---- Records shown

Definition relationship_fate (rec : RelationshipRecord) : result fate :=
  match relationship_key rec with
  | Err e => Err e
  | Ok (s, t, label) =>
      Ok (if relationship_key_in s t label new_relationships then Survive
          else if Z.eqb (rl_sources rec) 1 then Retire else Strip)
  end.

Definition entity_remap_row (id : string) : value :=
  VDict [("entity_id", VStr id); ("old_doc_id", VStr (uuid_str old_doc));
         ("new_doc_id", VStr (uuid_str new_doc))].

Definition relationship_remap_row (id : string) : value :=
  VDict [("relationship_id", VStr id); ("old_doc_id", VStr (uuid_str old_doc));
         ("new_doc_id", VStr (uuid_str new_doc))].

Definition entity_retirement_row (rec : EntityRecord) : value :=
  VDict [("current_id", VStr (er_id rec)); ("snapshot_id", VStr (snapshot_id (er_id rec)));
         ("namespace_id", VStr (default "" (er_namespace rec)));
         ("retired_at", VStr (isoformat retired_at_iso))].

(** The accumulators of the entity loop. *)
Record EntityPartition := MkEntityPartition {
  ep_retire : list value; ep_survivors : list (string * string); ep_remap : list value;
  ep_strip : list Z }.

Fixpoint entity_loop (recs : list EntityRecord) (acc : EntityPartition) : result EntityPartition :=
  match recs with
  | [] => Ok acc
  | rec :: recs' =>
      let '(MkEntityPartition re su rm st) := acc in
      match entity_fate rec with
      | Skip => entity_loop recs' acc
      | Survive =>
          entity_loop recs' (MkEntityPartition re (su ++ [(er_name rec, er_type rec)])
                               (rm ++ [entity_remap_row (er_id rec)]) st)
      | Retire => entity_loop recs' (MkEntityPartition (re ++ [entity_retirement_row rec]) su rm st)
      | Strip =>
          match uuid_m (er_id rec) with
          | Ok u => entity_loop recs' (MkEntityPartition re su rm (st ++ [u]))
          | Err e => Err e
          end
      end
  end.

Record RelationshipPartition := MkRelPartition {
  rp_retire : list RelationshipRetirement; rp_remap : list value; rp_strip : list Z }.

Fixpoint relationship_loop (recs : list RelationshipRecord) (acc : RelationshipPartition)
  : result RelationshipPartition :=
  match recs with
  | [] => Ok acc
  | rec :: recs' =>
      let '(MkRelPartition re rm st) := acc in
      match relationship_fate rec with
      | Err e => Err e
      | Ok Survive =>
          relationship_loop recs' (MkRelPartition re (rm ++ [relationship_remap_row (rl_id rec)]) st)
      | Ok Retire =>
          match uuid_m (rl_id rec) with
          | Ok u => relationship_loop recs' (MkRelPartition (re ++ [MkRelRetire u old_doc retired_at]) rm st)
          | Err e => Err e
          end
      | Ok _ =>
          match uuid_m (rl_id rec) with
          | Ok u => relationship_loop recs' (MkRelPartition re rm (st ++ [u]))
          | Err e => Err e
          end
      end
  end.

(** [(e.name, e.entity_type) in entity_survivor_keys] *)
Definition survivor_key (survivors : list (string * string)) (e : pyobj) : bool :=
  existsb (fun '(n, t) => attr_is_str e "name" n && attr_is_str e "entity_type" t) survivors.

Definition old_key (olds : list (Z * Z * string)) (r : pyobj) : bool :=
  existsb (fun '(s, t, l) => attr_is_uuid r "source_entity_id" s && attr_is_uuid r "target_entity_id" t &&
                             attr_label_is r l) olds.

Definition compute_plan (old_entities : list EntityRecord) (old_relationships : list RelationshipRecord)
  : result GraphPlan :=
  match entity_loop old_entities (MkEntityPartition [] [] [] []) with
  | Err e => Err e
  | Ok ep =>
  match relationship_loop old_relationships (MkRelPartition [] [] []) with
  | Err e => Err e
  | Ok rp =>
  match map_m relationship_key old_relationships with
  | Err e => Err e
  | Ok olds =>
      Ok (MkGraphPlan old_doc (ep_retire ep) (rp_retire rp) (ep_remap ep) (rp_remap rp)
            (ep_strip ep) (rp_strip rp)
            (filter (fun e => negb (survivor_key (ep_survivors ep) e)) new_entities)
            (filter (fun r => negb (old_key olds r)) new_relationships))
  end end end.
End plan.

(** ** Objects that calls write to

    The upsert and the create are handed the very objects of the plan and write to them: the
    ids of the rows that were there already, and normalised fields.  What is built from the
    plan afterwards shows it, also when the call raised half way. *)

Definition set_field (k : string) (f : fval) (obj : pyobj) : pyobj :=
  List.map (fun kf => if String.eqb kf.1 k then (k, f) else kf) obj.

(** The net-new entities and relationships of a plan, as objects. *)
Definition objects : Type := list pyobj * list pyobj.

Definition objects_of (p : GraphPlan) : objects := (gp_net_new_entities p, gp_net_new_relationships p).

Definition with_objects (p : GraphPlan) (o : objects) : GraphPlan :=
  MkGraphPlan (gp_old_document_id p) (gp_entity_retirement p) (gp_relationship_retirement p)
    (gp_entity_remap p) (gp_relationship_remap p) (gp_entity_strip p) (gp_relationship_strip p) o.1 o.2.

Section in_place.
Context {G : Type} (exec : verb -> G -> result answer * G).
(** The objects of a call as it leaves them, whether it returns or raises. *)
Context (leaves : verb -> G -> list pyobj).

--------

» **Work request**:
Above are some records; copy exactly the lines from the one with "attr_label_is r l)" through the one with "Definition objects_of (p", both included, and no others.

» **Exercise output**:
                             attr_label_is r l) olds.

Definition compute_plan (old_entities : list EntityRecord) (old_relationships : list RelationshipRecord)
  : result GraphPlan :=
  match entity_loop old_entities (MkEntityPartition [] [] [] []) with
  | Err e => Err e
  | Ok ep =>
  match relationship_loop old_relationships (MkRelPartition [] [] []) with
  | Err e => Err e
  | Ok rp =>
  match map_m relationship_key old_relationships with
  | Err e => Err e
  | Ok olds =>
      Ok (MkGraphPlan old_doc (ep_retire ep) (rp_retire rp) (ep_remap ep) (rp_remap rp)
            (ep_strip ep) (rp_strip rp)
            (filter (fun e => negb (survivor_key (ep_survivors ep) e)) new_entities)
            (filter (fun r => negb (old_key olds r)) new_relationships))
  end end end.
End plan.

(** ** Objects that calls write to

    The upsert and the create are handed the very objects of the plan and write to them: the
    ids of the rows that were there already, and normalised fields.  What is built from the
    plan afterwards shows it, also when the call raised half way. *)

Definition set_field (k : string) (f : fval) (obj : pyobj) : pyobj :=
  List.map (fun kf => if String.eqb kf.1 k then (k, f) else kf) obj.

(** The net-new entities and relationships of a plan, as objects. *)
Definition objects : Type := list pyobj * list pyobj.

Definition objects_of (p : GraphPlan) : objects := (gp_net_new_entities p, gp_net_new_relationships p).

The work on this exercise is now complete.